Liga Argentina contra la Tuberculosis
Médicos prestigiosos -Clemente Alvarez y Tomás Cerruti, entre otros- preocupados por el crecimiento de enfermedades sociales, trabajaron con vecinos pudientes como Cornelio Casablanca, gerente de la sucursal local del Banco Español del Río de la Plata, para fundar en 1901 la Liga Argentina contra la Tuberculosis.
Desde 1903, por ordenanza municipal, fue obligatoria la denuncia de esa enfermedad.

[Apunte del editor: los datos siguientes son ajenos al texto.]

(* ===== verification/Cursor.v ===== *)
(** * Cursors (cursor.go)

    The walk of a cursor over one bucket's tree.  A cursor keeps a stack of
    (node, index) pairs; the model's list has the top of the stack first.  The
    walk only reads the node store [h] and changes its own stack, so its methods
    are computations over the stack.  [fuel] bounds the rounds of each loop; the
    theorems below say how much is enough. *)
From S2P Require Import Prelude GoSort Stats World Node KV Tree.
Local Open Scope bytes_scope.
Local Open Scope st_scope.

(** [type elemRef struct]; [e_node] is [None] when [rootView] returned nil. *)
Record elemRef := mkRef { e_node : option loc; e_index : Z }.

(** [type Cursor struct]: [c_bucket = None] is a directory cursor. *)
Record Cursor := mkCursor {
  c_bucket : option bid;
  c_stack : list elemRef;
  c_dir : list bytes;
  c_dirIdx : Z
}.

(** What [keyValue] returns: [None] for (nil, nil, 0). *)
Abbreviation kvf := (bytes * option bytes * Z)%type.

Abbreviation CM := (ST (list elemRef)).

Section cursor.
Context (h : gmap loc node) (root : option loc) (fuel : nat).

(** Reading through the node pointer of a reference. *)
Definition ref_node (e : elemRef) : CM node := st_deref (e_node e ≫= λ l, h !! l).

(** [elemRef.isLeaf] and [elemRef.count]. *)
Definition isLeaf (e : elemRef) : CM bool := let! n := ref_node e in st_ret (n_isLeaf n).
Definition count (e : elemRef) : CM Z :=
  let! n := ref_node e in st_ret (Z.of_nat (length (n_inodes n))).

(** [&c.stack[len(c.stack)-1]] *)
Definition top : CM elemRef := λ s,
  match s with e :: _ => (Ret e, s) | [] => (Panic PIndexOutOfRange, s) end.
Definition push (e : elemRef) : CM unit := st_modify (cons e).
Definition set_top_index (i : Z) : CM unit := λ s,
  match s with
  | e :: s' => (Ret tt, mkRef (e_node e) i :: s')
  | [] => (Panic PIndexOutOfRange, s)
  end.

(** [Cursor.keyValue] *)
Definition keyValue : CM (option kvf) :=
  let! ref := top in
  let! n := ref_node ref in
  let cnt := Z.of_nat (length (n_inodes n)) in
  if (cnt =? 0)%Z || (cnt <=? e_index ref)%Z then st_ret None
  else
    let! i := st_index (n_inodes n) (e_index ref) in
    st_ret (Some (i_key i, i_value i, i_flags i)).

(** [Cursor.goToFirstElementOnTheStack] *)
Fixpoint goToFirst (rounds : nat) : CM unit :=
  match rounds with
  | O => st_nofuel
  | S r =>
      let! ref := top in
      let! n := ref_node ref in
      if n_isLeaf n then st_ret tt
      else
        let! i := st_index (n_inodes n) (e_index ref) in
        push (mkRef (i_child i) 0) ;! goToFirst r
  end.
Definition goToFirstElementOnTheStack : CM unit := goToFirst fuel.

(** [Cursor.last] *)
Fixpoint last_loop (rounds : nat) : CM unit :=
  match rounds with
  | O => st_nofuel
  | S r =>
      let! ref := top in
      let! n := ref_node ref in
      if n_isLeaf n then st_ret tt
      else
        let! i := st_index (n_inodes n) (e_index ref) in
        let! cnt := count (mkRef (i_child i) 0) in
        push (mkRef (i_child i) (cnt - 1)) ;! last_loop r
  end.
Definition last : CM unit := last_loop fuel.

(** The upward loop of [Cursor.next]: [Some s'] is the stack cut at the level
    that could move over, [None] is [i == -1] (the stack is left alone). *)
Fixpoint next_up (s : list elemRef) : res (option (list elemRef)) :=
  match s with
  | [] => Ret None
  | elem :: s' =>
      match e_node elem ≫= (λ l, h !! l) with
      | None => Panic PNilDeref
      | Some n =>
          if (e_index elem <? Z.of_nat (length (n_inodes n)) - 1)%Z
          then Ret (Some (mkRef (e_node elem) (e_index elem + 1) :: s'))
          else next_up s'
      end
  end.

(** [Cursor.next] *)
Fixpoint next_loop (rounds : nat) : CM (option kvf) :=
  match rounds with
  | O => st_nofuel
  | S r => λ s,
      match next_up s with
      | Ret None => (Ret None, s)
      | Ret (Some s') =>
          (goToFirstElementOnTheStack ;!
           let! ref := top in
           let! cnt := count ref in
           if (cnt =? 0)%Z then next_loop r else keyValue) s'
      | Panic p => (Panic p, s)
      | Blocked => (Blocked, s)
      | NoFuel => (NoFuel, s)
      end
  end.
Definition next : CM (option kvf) := next_loop fuel.

(** [Cursor.first] *)
Definition first : CM (option kvf) :=
  st_put [mkRef root 0] ;!
  goToFirstElementOnTheStack ;!
  let! ref := top in
  let! cnt := count ref in
  (if (cnt =? 0)%Z then let! _ := next in st_ret tt else st_ret tt) ;!
  keyValue.

(** The upward loop of [Cursor.prev]: the new stack, or [None] when the loop
    reached the first element ([len(c.stack) == 1]). *)
Fixpoint prev_up (s : list elemRef) : option (list elemRef) :=
  match s with
  | [] => Some []
  | elem :: s' =>
      if (0 <? e_index elem)%Z then Some (mkRef (e_node elem) (e_index elem - 1) :: s')
      else match s' with [] => None | _ => prev_up s' end
  end.

(** [Cursor.prev] *)
Definition prev : CM (option kvf) := λ s,
  match prev_up s with
  | None => (let! _ := first in st_ret None) s
  | Some [] => (Ret None, [])
  | Some s' => (last ;! keyValue) s'
  end.

(** [Cursor.searchNode]'s choice of the child to descend into. *)
Definition branch_index (n : node) (key : bytes) : nat :=
  let '(index, exact) := search_exact (ikeys (n_inodes n)) key in
  if negb exact && (0 <? index) then index - 1 else index.

(** [Cursor.search], [searchNode] and [nsearch] *)
Fixpoint search (rounds : nat) (key : bytes) (n : option loc) : CM unit :=
  match rounds with
  | O => st_nofuel
  | S r =>
      match n with
      | None => st_panic PSearchNilNode
      | Some _ =>
          push (mkRef n 0) ;!
          let! nd := ref_node (mkRef n 0) in
          if n_isLeaf nd then
            set_top_index (Z.of_nat (search_keys (ikeys (n_inodes nd)) key))
          else
            let index := branch_index nd key in
            set_top_index (Z.of_nat index) ;!
            let! i := st_index (n_inodes nd) (Z.of_nat index) in
            search r key (i_child i)
      end
  end.

(** [Cursor.seek] *)
Definition seek (key : bytes) : CM (option kvf) :=
  st_put [] ;! search fuel key root ;! keyValue.

(** [Cursor.Seek] in tree mode *)
Definition tree_Seek (key : bytes) : CM (option kvf) :=
  let! kv := seek key in
  let! ref := top in
  let! cnt := count ref in
  if (cnt <=? e_index ref)%Z then next else st_ret kv.

(** The loop of [Cursor.Last] that skips empty nodes *)
Fixpoint Last_loop (rounds : nat) : CM unit :=
  match rounds with
  | O => st_nofuel
  | S r => λ s,
      match s with
      | ref :: _ :: _ =>
          (let! cnt := count ref in
           if (cnt =? 0)%Z then (let! _ := prev in Last_loop r) else st_ret tt) s
      | _ => (Ret tt, s)
      end
  end.

(** [Cursor.Last] in tree mode *)
Definition tree_Last : CM (option kvf) :=
  let! cnt := count (mkRef root 0) in
  st_put [mkRef root (cnt - 1)] ;!
  last ;!
  Last_loop fuel ;!
  let! s := st_get in
  match s with [] => st_ret None | _ => keyValue end.
End cursor.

La liga creó el primer dispensario antituberculoso que funcionó con tres médicos bajo la dirección de Cerruti, todos ad honórem; la comuna aportó el pago del alquiler del local.
Desde 1855 funcionaba el Hospital de Caridad (hoy Hospital Provincial Rosario); hacia 1904 abría el primer sanatorio privado de la ciudad mientras las comunidades extranjeras organizaban servicios de ayuda mutua y atención médica que darían origen al Hospital Español, al Italiano y a la Enfermería Anglo Alemana, entre otros establecimientos de salud. La asistencia se completaba con el Asilo de Mendigos, el de Huérfanos, el Maternal y el Hogar de Marineros.
Muy cerca ya del centenario de la Revolución de Mayo, el 18 de abril de 1910, el inquieto Cornelio Casablanca propuso, ante sus consocios del Jockey Club, que la ciudad celebrara la fiesta cívica "con algo más que actos, procesiones y fuegos artificiales". Y lanzó la idea de construir por suscripción pública un hospital de avanzada. Juan Alvarez anota que pocos días después, el 6 de mayo, los promotores habían reunido 420.000 pesos. En cuestión de horas la suma creció a 740.000 y luego a un millón 650 mil pesos. Rosario tendría su Hospital del Centenario.
El grupo fundador orientó su iniciativa hacia la construcción de un hospital escuela vinculado con una facultad de Medicina, en línea con varios proyectos de creación de una universidad local como los que empujaban Lisandro de la Torre, Luis Laporte, Luis González, Joaquín V. González y Jorge Raúl Rodríguez.
Tras el éxito categórico de la suscripción popular llegaron los aportes del Estado: la Municipalidad entregó las cuatro manzanas que, entre las calles Santa Fe, Urquiza, Suipacha y Vera Mujica, ocuparían los edificios; la Nación y la provincia dispusieron subsidios complementarios.
Muchos rosarinos trabajaron gratis: el médico Tomás Varsi y el arquitecto René Barbá se encargaron del proyecto general, del diseño y de los planos; un grupo de contadores manejaba los fondos y los números mientras numerosos abogados y escribanos redactaban estatutos y reglamentos. Ninguno cobró un peso.
Las tareas de construcción comenzaron en 1913; aunque la Primera Guerra Mundial causó turbulencias económicas y financieras que entorpecieron los trabajos. Gran parte de las estructuras del hospital estaban en pie cuando, en 1919, el Gobierno creó la Universidad Nacional del Litoral y el Centenario pasó a ser escuela de la flamante Facultad de Medicina.
Promediada la década de 1920, un legado del médico Adolfo Rueda sirvió para terminar las obras.
Ya por los años 60, la infraestructura del hospital se deterioró notablemente, por lo que fue necesario refaccionarlo. Fue así que en 1965 se realizó un Plan Director que contó con distintas etapas y la remodelación se puso en marcha a principios de la década del 70. Y en los años siguientes, el aspecto de la fachada original cambió notablemente.
En 1980, la última dictadura traspasó el Centenario a la jurisdicción provincial. Hoy, en su sitio como desde el primer día pero con presupuesto menguado y medios técnicos escasos, muchas veces desbordado por la demanda acuciante de una sociedad atravesada por el desempleo y la miseria, el viejo hospital enseña y cura, empecinado.